# [EXERCISE REQUIREMENTS]
The records follow. Print, word for word, the first line through the "(** The store" line.

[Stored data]
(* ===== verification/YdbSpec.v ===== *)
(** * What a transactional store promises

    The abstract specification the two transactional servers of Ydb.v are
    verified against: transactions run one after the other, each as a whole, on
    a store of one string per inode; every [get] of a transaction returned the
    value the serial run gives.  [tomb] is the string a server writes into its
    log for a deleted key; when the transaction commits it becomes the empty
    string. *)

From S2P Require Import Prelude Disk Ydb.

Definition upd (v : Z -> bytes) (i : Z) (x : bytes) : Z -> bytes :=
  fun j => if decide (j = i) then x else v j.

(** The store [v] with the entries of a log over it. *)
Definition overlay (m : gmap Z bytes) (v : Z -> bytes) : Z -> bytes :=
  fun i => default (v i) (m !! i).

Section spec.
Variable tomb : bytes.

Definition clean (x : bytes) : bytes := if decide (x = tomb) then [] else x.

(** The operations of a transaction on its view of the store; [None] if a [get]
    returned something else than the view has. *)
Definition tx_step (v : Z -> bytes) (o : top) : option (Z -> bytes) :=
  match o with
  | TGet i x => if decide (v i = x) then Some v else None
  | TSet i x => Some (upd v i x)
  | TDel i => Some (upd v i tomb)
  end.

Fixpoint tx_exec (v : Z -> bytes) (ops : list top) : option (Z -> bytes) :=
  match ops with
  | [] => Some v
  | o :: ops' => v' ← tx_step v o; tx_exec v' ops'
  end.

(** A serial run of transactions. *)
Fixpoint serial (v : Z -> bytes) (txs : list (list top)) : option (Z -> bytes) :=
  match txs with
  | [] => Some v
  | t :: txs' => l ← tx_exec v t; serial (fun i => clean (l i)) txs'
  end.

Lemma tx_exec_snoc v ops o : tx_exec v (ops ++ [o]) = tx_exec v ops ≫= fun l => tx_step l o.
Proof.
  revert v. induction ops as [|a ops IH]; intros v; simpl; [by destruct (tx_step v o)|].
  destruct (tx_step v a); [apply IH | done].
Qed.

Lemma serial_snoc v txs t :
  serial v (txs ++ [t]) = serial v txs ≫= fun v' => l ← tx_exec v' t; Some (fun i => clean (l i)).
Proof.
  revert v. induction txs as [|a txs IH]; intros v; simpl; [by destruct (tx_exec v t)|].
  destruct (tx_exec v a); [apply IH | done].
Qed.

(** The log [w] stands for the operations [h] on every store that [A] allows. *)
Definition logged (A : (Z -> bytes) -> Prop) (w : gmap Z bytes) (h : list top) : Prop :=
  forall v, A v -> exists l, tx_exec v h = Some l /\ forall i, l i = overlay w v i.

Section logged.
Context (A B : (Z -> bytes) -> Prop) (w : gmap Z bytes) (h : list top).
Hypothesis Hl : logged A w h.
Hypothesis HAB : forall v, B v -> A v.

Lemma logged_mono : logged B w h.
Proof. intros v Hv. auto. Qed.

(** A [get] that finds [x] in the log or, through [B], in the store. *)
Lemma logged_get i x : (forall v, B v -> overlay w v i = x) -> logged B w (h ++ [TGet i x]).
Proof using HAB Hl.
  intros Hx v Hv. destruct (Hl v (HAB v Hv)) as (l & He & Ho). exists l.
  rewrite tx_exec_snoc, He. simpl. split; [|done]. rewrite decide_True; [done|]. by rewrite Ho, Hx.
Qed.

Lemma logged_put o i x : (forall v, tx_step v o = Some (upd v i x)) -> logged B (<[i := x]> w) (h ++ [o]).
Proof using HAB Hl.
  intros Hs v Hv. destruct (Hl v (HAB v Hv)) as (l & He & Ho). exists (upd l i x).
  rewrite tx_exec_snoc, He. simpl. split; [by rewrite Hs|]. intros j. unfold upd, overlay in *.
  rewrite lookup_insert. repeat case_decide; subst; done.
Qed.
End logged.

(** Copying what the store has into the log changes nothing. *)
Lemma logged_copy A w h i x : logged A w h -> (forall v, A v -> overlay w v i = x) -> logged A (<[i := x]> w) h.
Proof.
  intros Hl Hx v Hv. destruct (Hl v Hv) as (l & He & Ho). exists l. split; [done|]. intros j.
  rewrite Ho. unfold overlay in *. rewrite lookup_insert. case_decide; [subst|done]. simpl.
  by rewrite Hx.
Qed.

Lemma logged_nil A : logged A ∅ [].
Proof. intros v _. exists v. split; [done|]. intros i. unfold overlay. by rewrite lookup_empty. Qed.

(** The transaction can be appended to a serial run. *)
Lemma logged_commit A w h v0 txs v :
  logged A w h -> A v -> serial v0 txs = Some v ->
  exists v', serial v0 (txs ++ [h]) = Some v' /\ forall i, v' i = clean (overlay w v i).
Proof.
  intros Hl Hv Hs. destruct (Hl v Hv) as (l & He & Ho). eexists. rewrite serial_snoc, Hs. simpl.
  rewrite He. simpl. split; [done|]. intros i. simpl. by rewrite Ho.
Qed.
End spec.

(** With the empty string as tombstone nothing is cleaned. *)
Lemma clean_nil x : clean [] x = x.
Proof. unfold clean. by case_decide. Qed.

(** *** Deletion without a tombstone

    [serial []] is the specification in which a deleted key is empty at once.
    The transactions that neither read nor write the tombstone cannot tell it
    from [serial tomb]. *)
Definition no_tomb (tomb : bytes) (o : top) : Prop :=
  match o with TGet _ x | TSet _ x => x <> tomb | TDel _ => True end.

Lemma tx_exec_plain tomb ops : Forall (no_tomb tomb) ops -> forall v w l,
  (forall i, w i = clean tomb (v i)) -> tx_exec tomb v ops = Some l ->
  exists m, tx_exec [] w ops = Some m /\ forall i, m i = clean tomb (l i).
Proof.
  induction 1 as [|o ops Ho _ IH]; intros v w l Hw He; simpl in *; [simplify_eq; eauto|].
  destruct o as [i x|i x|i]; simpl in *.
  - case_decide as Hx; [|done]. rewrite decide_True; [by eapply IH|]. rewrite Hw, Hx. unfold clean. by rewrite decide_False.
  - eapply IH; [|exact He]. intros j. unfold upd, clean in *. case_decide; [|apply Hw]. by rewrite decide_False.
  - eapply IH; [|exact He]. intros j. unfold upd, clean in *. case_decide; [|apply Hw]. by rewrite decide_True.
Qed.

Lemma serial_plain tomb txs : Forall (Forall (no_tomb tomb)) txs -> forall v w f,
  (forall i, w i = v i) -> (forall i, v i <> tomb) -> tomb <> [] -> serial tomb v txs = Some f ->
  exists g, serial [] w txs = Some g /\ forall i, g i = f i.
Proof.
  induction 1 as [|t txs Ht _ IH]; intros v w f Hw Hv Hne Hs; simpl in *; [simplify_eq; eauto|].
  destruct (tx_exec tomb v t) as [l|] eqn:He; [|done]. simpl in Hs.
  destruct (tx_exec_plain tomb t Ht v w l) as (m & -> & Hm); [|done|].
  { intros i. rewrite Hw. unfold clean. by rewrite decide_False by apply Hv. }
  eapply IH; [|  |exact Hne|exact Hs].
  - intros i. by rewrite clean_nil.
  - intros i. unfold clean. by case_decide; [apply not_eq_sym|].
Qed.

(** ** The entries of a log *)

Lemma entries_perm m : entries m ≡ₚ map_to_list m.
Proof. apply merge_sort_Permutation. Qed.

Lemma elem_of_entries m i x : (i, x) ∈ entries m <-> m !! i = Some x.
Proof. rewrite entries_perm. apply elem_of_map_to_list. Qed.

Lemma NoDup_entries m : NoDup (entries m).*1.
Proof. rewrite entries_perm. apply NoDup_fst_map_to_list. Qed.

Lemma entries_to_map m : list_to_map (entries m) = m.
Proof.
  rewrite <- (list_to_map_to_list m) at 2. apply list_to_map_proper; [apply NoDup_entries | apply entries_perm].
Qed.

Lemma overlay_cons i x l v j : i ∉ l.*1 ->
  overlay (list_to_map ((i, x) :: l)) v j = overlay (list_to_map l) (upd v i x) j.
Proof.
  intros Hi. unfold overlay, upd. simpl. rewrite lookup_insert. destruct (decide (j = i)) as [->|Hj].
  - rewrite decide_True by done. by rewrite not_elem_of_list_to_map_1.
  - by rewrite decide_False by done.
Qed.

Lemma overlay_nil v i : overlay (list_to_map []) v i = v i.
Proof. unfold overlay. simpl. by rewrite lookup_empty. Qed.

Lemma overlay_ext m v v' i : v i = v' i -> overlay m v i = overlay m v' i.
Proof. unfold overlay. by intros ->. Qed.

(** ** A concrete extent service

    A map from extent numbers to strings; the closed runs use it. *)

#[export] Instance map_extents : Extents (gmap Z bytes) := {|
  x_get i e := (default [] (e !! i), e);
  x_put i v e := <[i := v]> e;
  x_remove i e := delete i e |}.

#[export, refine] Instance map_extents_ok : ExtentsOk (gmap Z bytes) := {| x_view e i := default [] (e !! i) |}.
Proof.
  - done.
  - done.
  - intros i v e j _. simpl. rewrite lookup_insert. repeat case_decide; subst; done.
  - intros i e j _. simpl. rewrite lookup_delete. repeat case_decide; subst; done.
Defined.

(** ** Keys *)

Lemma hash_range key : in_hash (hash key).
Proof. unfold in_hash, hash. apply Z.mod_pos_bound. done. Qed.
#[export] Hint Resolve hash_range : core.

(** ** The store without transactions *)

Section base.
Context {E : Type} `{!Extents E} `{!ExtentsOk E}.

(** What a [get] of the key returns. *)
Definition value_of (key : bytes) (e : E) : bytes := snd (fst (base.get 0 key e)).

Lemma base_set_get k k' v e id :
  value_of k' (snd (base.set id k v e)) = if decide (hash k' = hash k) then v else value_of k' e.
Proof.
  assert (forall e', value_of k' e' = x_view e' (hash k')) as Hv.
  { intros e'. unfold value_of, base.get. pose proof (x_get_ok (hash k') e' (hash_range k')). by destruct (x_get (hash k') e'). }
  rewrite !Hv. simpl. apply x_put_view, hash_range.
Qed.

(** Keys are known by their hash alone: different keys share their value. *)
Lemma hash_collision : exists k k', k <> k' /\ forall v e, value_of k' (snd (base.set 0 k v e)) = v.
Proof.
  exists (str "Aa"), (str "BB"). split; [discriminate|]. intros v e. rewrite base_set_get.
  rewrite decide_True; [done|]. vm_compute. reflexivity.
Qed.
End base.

# [OUTPUT BELOW]
(* ===== verification/YdbSpec.v ===== *)
(** * What a transactional store promises

    The abstract specification the two transactional servers of Ydb.v are
    verified against: transactions run one after the other, each as a whole, on
    a store of one string per inode; every [get] of a transaction returned the
    value the serial run gives.  [tomb] is the string a server writes into its
    log for a deleted key; when the transaction commits it becomes the empty
    string. *)

From S2P Require Import Prelude Disk Ydb.

Definition upd (v : Z -> bytes) (i : Z) (x : bytes) : Z -> bytes :=
  fun j => if decide (j = i) then x else v j.

(** The store [v] with the entries of a log over it. *)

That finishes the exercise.